Columnistas Jalisco

Gentrificación: el despojo disfrazado de progreso

Salvador Cosío Gaona

Pocas transformaciones urbanas han sido tan discutidas y, al mismo tiempo, tan mal comprendidas como la gentrificación. Presentada con frecuencia como un proceso de modernización o “rescate” de zonas deterioradas, en realidad representa, en muchos casos, una forma de despojo silencioso y una amenaza directa al derecho a la ciudad de miles de personas.

A simple vista, la gentrificación parece una mejora: calles más limpias, nuevas inversiones, edificios renovados, cafeterías modernas y espacios públicos remozados. Sin embargo, bajo esa superficie seductora, se esconde un fenómeno que tiene impactos profundos sobre el tejido social de los barrios tradicionales: la sustitución paulatina de sus habitantes originales por nuevos residentes con mayor poder adquisitivo, lo que genera una escalada en los precios de vivienda, el cierre de comercios populares y, finalmente, el desplazamiento de quienes ya no pueden costear vivir en su propia comunidad.

No se trata, pues, de embellecer la ciudad, sino de quién puede habitarla.
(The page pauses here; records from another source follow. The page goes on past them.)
(* ===== verification/QcowHeader.v ===== *)
(** The header of a qcow2 image, the arithmetic of its layout, the check on opening it and
    the rebuilding of its reference counts (hypervisor/qcow/src/qcow.rs). *)
From stdpp Require Import base numbers list gmap.
From S2P Require Import Prelude Bytes RawFile QcowTables.

#[local] Open Scope Z_scope.

Inductive Error :=
| BackingFilesNotSupported
| CompressedBlocksNotSupported
| EvictingCache (e : io_error)
| FileTooBig (size : Z)
| GettingFileSize (e : io_error)
| GettingRefcount (e : RefError)
| InvalidClusterIndex
| InvalidClusterSize
| InvalidIndex
| InvalidL1TableOffset
| InvalidL1TableSize (size : Z)
| InvalidMagic
| InvalidOffset (offset : Z)
| InvalidRefcountTableOffset
| InvalidRefcountTableSize (size : Z)
| NoFreeClusters
| NoRefcountClusters
| NotEnoughSpaceForRefcounts
| OpeningFile (e : io_error)
| ReadingData (e : io_error)
| ReadingHeader (e : io_error)
| ReadingPointers (e : io_error)
| ReadingRefCountBlock (e : RefError)
| ReadingRefCounts_ (e : io_error)
| RebuildingRefCounts (e : io_error)
| RefcountTableOffEnd
| RefcountTableTooLarge
| SeekingFile (e : io_error)
| SettingFileSize (e : io_error)
| SettingRefcountRefcount (e : io_error)
| SizeTooSmallForNumberOfClusters
| TooManyL1Entries (count : Z)
| TooManyRefcounts (count : Z)
| UnsupportedRefcountOrder
| UnsupportedVersion (v : Z)
| WritingData (e : io_error)
| WritingHeader (e : io_error).

Definition MAX_QCOW_FILE_SIZE : Z := Z.shiftl 1 44.
Definition QCOW_MAGIC : Z := 0x514649fb.
Definition DEFAULT_CLUSTER_BITS : Z := 16.
Definition MIN_CLUSTER_BITS : Z := 9.
Definition MAX_CLUSTER_BITS : Z := 21.
Definition MAX_RAM_POINTER_TABLE_SIZE : Z := 35000000.
Definition DEFAULT_REFCOUNT_ORDER : Z := 4.
Definition V2_BARE_HEADER_SIZE : Z := 72.
Definition V3_BARE_HEADER_SIZE : Z := 104.
Definition L1_TABLE_OFFSET_MASK : Z := 0x00fffffffffffe00.
Definition L2_TABLE_OFFSET_MASK : Z := 0x00fffffffffffe00.
Definition COMPRESSED_FLAG : Z := Z.shiftl 1 62.
Definition CLUSTER_USED_FLAG : Z := Z.shiftl 1 63.
Definition COMPATIBLE_FEATURES_LAZY_REFCOUNTS : Z := 1.

Record QcowHeader := mkQcowHeader {
  magic : Z; version : Z; backing_file_offset : Z; backing_file_size : Z; cluster_bits : Z; h_size : Z; crypt_method : Z;
  l1_size : Z; l1_table_offset : Z; h_refcount_table_offset : Z; refcount_table_clusters : Z; nb_snapshots : Z;
  snapshots_offset : Z; incompatible_features : Z; compatible_features : Z; autoclear_features : Z;
  refcount_order : Z; header_size : Z;
}.
(** [size_of::<QcowHeader>()]: ten [u32] and eight [u64]. *)
Definition QCOW_HEADER_SIZE : Z := 104.

Definition set_compatible (v : Z) (h : QcowHeader) : QcowHeader :=
  mkQcowHeader (magic h) (version h) (backing_file_offset h) (backing_file_size h) (cluster_bits h) (h_size h) (crypt_method h)
    (l1_size h) (l1_table_offset h) (h_refcount_table_offset h) (refcount_table_clusters h) (nb_snapshots h)
    (snapshots_offset h) (incompatible_features h) v (autoclear_features h) (refcount_order h) (header_size h).

Definition div_round_up_u64 (dividend divisor : Z) : Z := dividend / divisor + (if decide (dividend mod divisor = 0) then 0 else 1).
Definition div_round_up_u32 (dividend divisor : Z) : Z := dividend / divisor + (if decide (dividend mod divisor = 0) then 0 else 1).

Definition offset_is_cluster_boundary (offset bits : Z) : result Error unit :=
  if decide (Z.land offset (Z.shiftl 1 bits - 1) <> 0) then Err (InvalidOffset offset) else Ok tt.

Definition max_refcount_clusters (order size num_clusters : Z) : Z :=
  let refcount_bytes := Z.shiftl 1 order / 8 in
  let for_data := div_round_up_u64 (num_clusters * refcount_bytes) size in
  let for_refcounts := div_round_up_u64 (for_data * refcount_bytes) size in
  for_data + for_refcounts.

(** [QcowHeader::new] *)
Definition read_u32_from_file : M RawFile Error Z := map_err ReadingHeader (read_be 4).
Definition read_u64_from_file : M RawFile Error Z := map_err ReadingHeader (read_be 8).
(** A field of version 3, with its value in an older image. *)
Definition v3_field (version v2_value : Z) (m : M RawFile Error Z) : M RawFile Error Z :=
  if decide (version = 2) then ret v2_value else m.

Definition header_new : M RawFile Error QcowHeader :=
  map_err ReadingHeader (seek (Start 0)) ;;;
  let* magic := read_u32_from_file in
  if decide (magic <> QCOW_MAGIC) then throw InvalidMagic
  else
    let* version := read_u32_from_file in
    let* backing_file_offset := read_u64_from_file in
    let* backing_file_size := read_u32_from_file in
    let* cluster_bits := read_u32_from_file in
    let* size := read_u64_from_file in
    let* crypt_method := read_u32_from_file in
    let* l1_size := read_u32_from_file in
    let* l1_table_offset := read_u64_from_file in
    let* refcount_table_offset := read_u64_from_file in
    let* refcount_table_clusters := read_u32_from_file in
    let* nb_snapshots := read_u32_from_file in
    let* snapshots_offset := read_u64_from_file in
    let* incompatible_features := v3_field version 0 read_u64_from_file in
    let* compatible_features := v3_field version 0 read_u64_from_file in
    let* autoclear_features := v3_field version 0 read_u64_from_file in
    let* refcount_order := v3_field version DEFAULT_REFCOUNT_ORDER read_u32_from_file in
    let* header_size := v3_field version V2_BARE_HEADER_SIZE read_u32_from_file in
    ret (mkQcowHeader magic version backing_file_offset backing_file_size cluster_bits size crypt_method l1_size
           l1_table_offset refcount_table_offset refcount_table_clusters nb_snapshots snapshots_offset
           incompatible_features compatible_features autoclear_features refcount_order header_size).

(** The [u32] arithmetic of [create_for_size] wraps, and so do its casts. *)
Definition create_for_size (version size : Z) : QcowHeader :=
  let cluster_size := Z.shiftl 1 DEFAULT_CLUSTER_BITS in
  let entries_per_cluster := cluster_size / 8 in
  let num_clusters := wrap 32 (div_round_up_u64 size cluster_size) in
  let num_l2_clusters := div_round_up_u32 num_clusters entries_per_cluster in
  let l1_clusters := div_round_up_u32 num_l2_clusters entries_per_cluster in
  let header_clusters := div_round_up_u32 QCOW_HEADER_SIZE cluster_size in
  let max_refcount_clusters :=
    wrap 32 (max_refcount_clusters DEFAULT_REFCOUNT_ORDER cluster_size
      (wadd 32 (wadd 32 (wadd 32 num_clusters l1_clusters) num_l2_clusters) header_clusters)) in
  mkQcowHeader QCOW_MAGIC version 0 0 DEFAULT_CLUSTER_BITS size 0 num_l2_clusters cluster_size
    (wmul 32 cluster_size (wadd 32 l1_clusters 1))
    (div_round_up_u32 (wmul 32 max_refcount_clusters 8) cluster_size)
    0 0 0 0 0 DEFAULT_REFCOUNT_ORDER
    (if decide (version = 2) then V2_BARE_HEADER_SIZE else V3_BARE_HEADER_SIZE).

(** [QcowHeader::write_to], at the position of the file. *)
Definition write_u32_to_file (v : Z) : M RawFile Error unit := map_err WritingHeader (write_be 4 v).
Definition write_u64_to_file (v : Z) : M RawFile Error unit := map_err WritingHeader (write_be 8 v).

Definition write_to (h : QcowHeader) : M RawFile Error unit :=
  write_u32_to_file (magic h) ;;;
  write_u32_to_file (version h) ;;;
  write_u64_to_file (backing_file_offset h) ;;;
  write_u32_to_file (backing_file_size h) ;;;
  write_u32_to_file (cluster_bits h) ;;;
  write_u64_to_file (h_size h) ;;;
  write_u32_to_file (crypt_method h) ;;;
  write_u32_to_file (l1_size h) ;;;
  write_u64_to_file (l1_table_offset h) ;;;
  write_u64_to_file (h_refcount_table_offset h) ;;;
  write_u32_to_file (refcount_table_clusters h) ;;;
  write_u32_to_file (nb_snapshots h) ;;;
  write_u64_to_file (snapshots_offset h) ;;;
  write_u64_to_file (incompatible_features h) ;;;
  write_u64_to_file (compatible_features h) ;;;
  write_u64_to_file (autoclear_features h) ;;;
  write_u32_to_file (refcount_order h) ;;;
  write_u32_to_file (header_size h) ;;;
  let cluster_size := wrap 64 (Z.shiftl 1 (cluster_bits h mod 64)) in
  let refcount_blocks_size := wmul 64 (refcount_table_clusters h) cluster_size in
  map_err WritingHeader (seek (Start (wsub 64 (wadd 64 (h_refcount_table_offset h) refcount_blocks_size) 2))) ;;;
  map_err WritingHeader (write [0]) ;;;
  ret tt.

(** * Rebuilding the reference counts of a qcow2 image (hypervisor/qcow/src/qcow.rs,
    [QcowFile::rebuild_refcounts]), and checking an image on opening it. *)
Notation QE := (M QcowRawFile Error).

(** The counts are [u16]: an increment wraps. *)
Definition add_ref (refcounts : list Z) (size cluster_address : Z) : result Error (list Z) :=
  let idx := Z.to_nat (cluster_address / size) in
  match refcounts !! idx with
  | None => Err InvalidClusterIndex
  | Some c => Ok (<[idx := wadd 16 c 1]> refcounts)
  end.

Fixpoint add_refs (refcounts : list Z) (size : Z) (addrs : list Z) : result Error (list Z) :=
  match addrs with
  | [] => Ok refcounts
  | a :: rest => match add_ref refcounts size a with Ok refcounts => add_refs refcounts size rest | Err e => Err e end
  end.

Definition set_header_refcount (refcounts : list Z) (size : Z) : result Error (list Z) := add_ref refcounts size 0.

Definition run_of_clusters (offset count size : Z) : list Z := (fun i => wadd 64 offset (wmul 64 i size)) <$> seqZ 0 count.

Definition set_l1_refcounts (refcounts : list Z) (h : QcowHeader) (size : Z) : result Error (list Z) :=
  let entries_per_cluster := size / 8 in
  let l1_clusters := div_round_up_u64 (l1_size h) entries_per_cluster in
  add_refs refcounts size (run_of_clusters (l1_table_offset h) l1_clusters size).

Fixpoint set_l2_refcounts (refcounts : list Z) (l1_table : list Z) (size : Z) : QE (list Z) :=
  match l1_table with
  | [] => ret refcounts
  | l2_addr_disk :: rest =>
    if decide (l2_addr_disk = 0) then set_l2_refcounts refcounts rest size
    else
      let* refcounts := of_result (add_ref refcounts size l2_addr_disk) in
      let* l2_table := map_err ReadingPointers (read_pointer_table l2_addr_disk (size / 8) (Some L2_TABLE_OFFSET_MASK)) in
      let* refcounts := of_result (add_refs refcounts size (filter (fun a => a <> 0) l2_table)) in
      set_l2_refcounts refcounts rest size
  end.
Definition set_data_refcounts (refcounts : list Z) (h : QcowHeader) (size : Z) : QE (list Z) :=
  let* l1_table := map_err ReadingPointers (read_pointer_table (l1_table_offset h) (l1_size h) (Some L1_TABLE_OFFSET_MASK)) in
  set_l2_refcounts refcounts l1_table size.

Definition set_refcount_table_refcounts (refcounts : list Z) (h : QcowHeader) (size : Z) : result Error (list Z) :=
  add_refs refcounts size (run_of_clusters (h_refcount_table_offset h) (refcount_table_clusters h) size).

(** The first cluster from [first_free_cluster] on with a count of zero. *)
Fixpoint scan_free (refcounts : list Z) (first_free_cluster : Z) : option Z :=
  match refcounts with
  | [] => None
  | c :: rest => if decide (c = 0) then Some first_free_cluster else scan_free rest (first_free_cluster + 1)
  end.

Fixpoint alloc_entries (entries : nat) (refcounts : list Z) (size first_free_cluster : Z) : result Error (list Z * list Z) :=
  match entries with
  | O => Ok ([], refcounts)
  | S entries =>
    match scan_free (drop (Z.to_nat first_free_cluster) refcounts) first_free_cluster with
    | None => Err NotEnoughSpaceForRefcounts
    | Some free =>
      match add_ref refcounts size (free * size) with
      | Err e => Err e
      | Ok refcounts =>
        match alloc_entries entries refcounts size (free + 1) with
        | Err e => Err e
        | Ok (ref_table, refcounts) => Ok (free * size :: ref_table, refcounts)
        end
      end
    end
  end.
Definition alloc_refblocks (refcounts : list Z) (size refblock_clusters pointers_per_cluster : Z) : result Error (list Z * list Z) :=
  let refcount_table_entries := div_round_up_u64 refblock_clusters pointers_per_cluster in
  alloc_entries (Z.to_nat refcount_table_entries) refcounts size 0.

(** [&refcounts[refblock_start..refblock_end]] panics when the block starts past the end. *)
Fixpoint write_blocks (i : nat) (ref_table refcounts : list Z) (block_entries : Z) : QE unit :=
  match ref_table with
  | [] => ret tt
  | refblock_addr :: rest =>
    let refblock_start := Z.of_nat i * block_entries in
    if decide (Z.of_nat (length refcounts) < refblock_start) then crash
    else
      let refblock := take (Z.to_nat block_entries) (drop (Z.to_nat refblock_start) refcounts) in
      map_err WritingHeader (write_refcount_block refblock_addr refblock) ;;;
      (if decide (Z.of_nat (length refblock) < block_entries) then
         let refblock_padding := replicate (Z.to_nat block_entries - length refblock)%nat 0 in
         map_err WritingHeader (write_refcount_block (wadd 64 refblock_addr (Z.of_nat (length refblock) * 2)) refblock_padding)
       else ret tt) ;;;
      write_blocks (S i) rest refcounts block_entries
  end.

Definition rewrite_header (h : QcowHeader) : QE unit :=
  map_err SeekingFile (on_file (seek (Start 0))) ;;;
  zoom qf_file set_qf (write_to h).

Definition write_refblocks (refcounts : list Z) (h : QcowHeader) (ref_table : list Z) (block_entries : Z) : QE unit :=
  let lazy_header := set_compatible (Z.lor (compatible_features h) COMPATIBLE_FEATURES_LAZY_REFCOUNTS) h in
  rewrite_header lazy_header ;;;
  write_blocks 0 ref_table refcounts block_entries ;;;
  map_err WritingHeader (write_pointer_table (h_refcount_table_offset h) ref_table 0) ;;;
  rewrite_header (set_compatible (Z.land (compatible_features lazy_header) (unot 64 COMPATIBLE_FEATURES_LAZY_REFCOUNTS)) h).

Definition rebuild_refcounts (h : QcowHeader) : QE unit :=
  let* q := get in
  let cluster_size := cluster_size q in
  let* file_size := map_err GettingFileSize (on_file metadata_len) in
  let refcount_bits := Z.shiftl 1 (refcount_order h) in
  let refcount_bytes := div_round_up_u64 refcount_bits 8 in
  let refcount_block_entries := cluster_size / refcount_bytes in
  let pointers_per_cluster := cluster_size / 8 in
  let data_clusters := div_round_up_u64 (h_size h) cluster_size in
  let l2_clusters := div_round_up_u64 data_clusters pointers_per_cluster in
  let l1_clusters := div_round_up_u64 l2_clusters pointers_per_cluster in
  let header_clusters := div_round_up_u64 QCOW_HEADER_SIZE cluster_size in
  let max_clusters := data_clusters + l2_clusters + l1_clusters + header_clusters in
  let refblock_clusters := div_round_up_u64 max_clusters refcount_block_entries in
  let reftable_clusters := div_round_up_u64 refblock_clusters pointers_per_cluster in
  let refblocks_for_refs := div_round_up_u64 (refblock_clusters + reftable_clusters) refcount_block_entries in
  let reftable_clusters_for_refs := div_round_up_u64 refblocks_for_refs refcount_block_entries in
  let max_valid_cluster_index :=
    max_clusters + (refblock_clusters + reftable_clusters) + (refblocks_for_refs + reftable_clusters_for_refs) in
  if decide (max_valid_cluster_index > MAX_RAM_POINTER_TABLE_SIZE) then throw (InvalidRefcountTableSize max_valid_cluster_index)
  else
    let max_valid_cluster_offset := max_valid_cluster_index * cluster_size in
    if decide (max_valid_cluster_offset < wsub 64 file_size cluster_size) then
      throw (InvalidRefcountTableSize max_valid_cluster_offset)
    else
      let refcounts := replicate (Z.to_nat max_valid_cluster_index) 0 in
      let* refcounts := of_result (set_header_refcount refcounts cluster_size) in
      let* refcounts := of_result (set_l1_refcounts refcounts h cluster_size) in
      let* refcounts := set_data_refcounts refcounts h cluster_size in
      let* refcounts := of_result (set_refcount_table_refcounts refcounts h cluster_size) in
      let* (ref_table, refcounts) := of_result (alloc_refblocks refcounts cluster_size refblock_clusters pointers_per_cluster) in
      write_refblocks refcounts h ref_table refcount_block_entries.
Y eso nos lleva a un dilema central en nuestras sociedades: ¿el espacio urbano debe servir al bien común o al interés privado?

La gentrificación tiende a surgir en zonas de alto valor cultural, histórico o geográfico, que durante años fueron desatendidas por la inversión pública. De pronto, esas mismas zonas se vuelven codiciadas por el capital inmobiliario, los fondos de inversión, las plataformas de renta temporal y los promotores de proyectos turísticos o residenciales de lujo. Se promueve así una transformación que no consulta ni incluye a quienes allí han vivido toda su vida, y que reconfigura el barrio no para ellos, sino para otros.

Lo más preocupante de este proceso es que con frecuencia ocurre con la venia —y en ocasiones con el impulso— de las autoridades. En lugar de regular y equilibrar los intereses en juego, muchos gobiernos permiten que el mercado actúe sin restricciones, sin prever el impacto social que esto conlleva. La ciudad, entonces, deja de ser un espacio compartido para convertirse en un producto: se embellece, se revaloriza, se vende.

Mientras tanto, las familias que han vivido durante décadas en esas zonas ven cómo sus rentas se duplican, cómo los servicios básicos se encarecen, cómo los comercios que frecuentaban son reemplazados por boutiques y cafeterías con precios inalcanzables. La presión es constante, y llega un momento en que marcharse no es una opción, sino una necesidad. No hay desalojo legal, pero hay expulsión económica y cultural.

Esta forma de desplazamiento forzado suele estar acompañada de una narrativa peligrosa: que los nuevos habitantes “mejoran” el barrio, que traen orden, seguridad y civilidad. Con ello, se criminaliza implícitamente a los habitantes originales, como si el valor del espacio dependiera del perfil socioeconómico de quien lo habita. Así, la gentrificación no solo reordena el territorio; también impone un discurso clasista y excluyente.

Cabe preguntarse: ¿es esto el progreso? ¿Puede llamarse desarrollo a un modelo que expulsa a los más vulnerables, que rompe redes comunitarias y que reconfigura la ciudad para unos pocos? El verdadero desarrollo urbano debe ser inclusivo, participativo, respetuoso del arraigo y de la diversidad social. No basta con calles limpias y fachadas nuevas si eso implica arrancar de raíz la historia y la vida cotidiana de una comunidad.

Frente a esta realidad, es urgente repensar nuestras políticas de vivienda, uso de suelo y desarrollo urbano. Se requieren mecanismos eficaces de protección a los habitantes de barrios en riesgo de gentrificación: control de rentas, apoyo al comercio local, regulación de plataformas de hospedaje temporal, incentivos para la vivienda social, y, sobre todo, participación comunitaria real en la toma de decisiones.

Defender el derecho a la ciudad no es un asunto ideológico ni un capricho: es garantizar que todos, sin importar su nivel de ingresos, tengan la posibilidad de habitar, construir y permanecer en su entorno. Porque la ciudad no es una mercancía; es un espacio vivo, colectivo, lleno de memoria, cultura y sentido.

No se trata de oponerse al cambio, sino de exigir que ese cambio sea justo. Que las transformaciones urbanas no se traduzcan en despojos. Que el progreso no signifique exclusión. Que la ciudad del futuro no borre a quienes la han construido con su historia, su esfuerzo y su comunidad.

La gentrificación, cuando no es regulada, no moderniza: desplaza. Y frente a ello, la defensa de los barrios tradicionales y de quienes los habitan se convierte en una causa legítima, urgente y profundamente humana.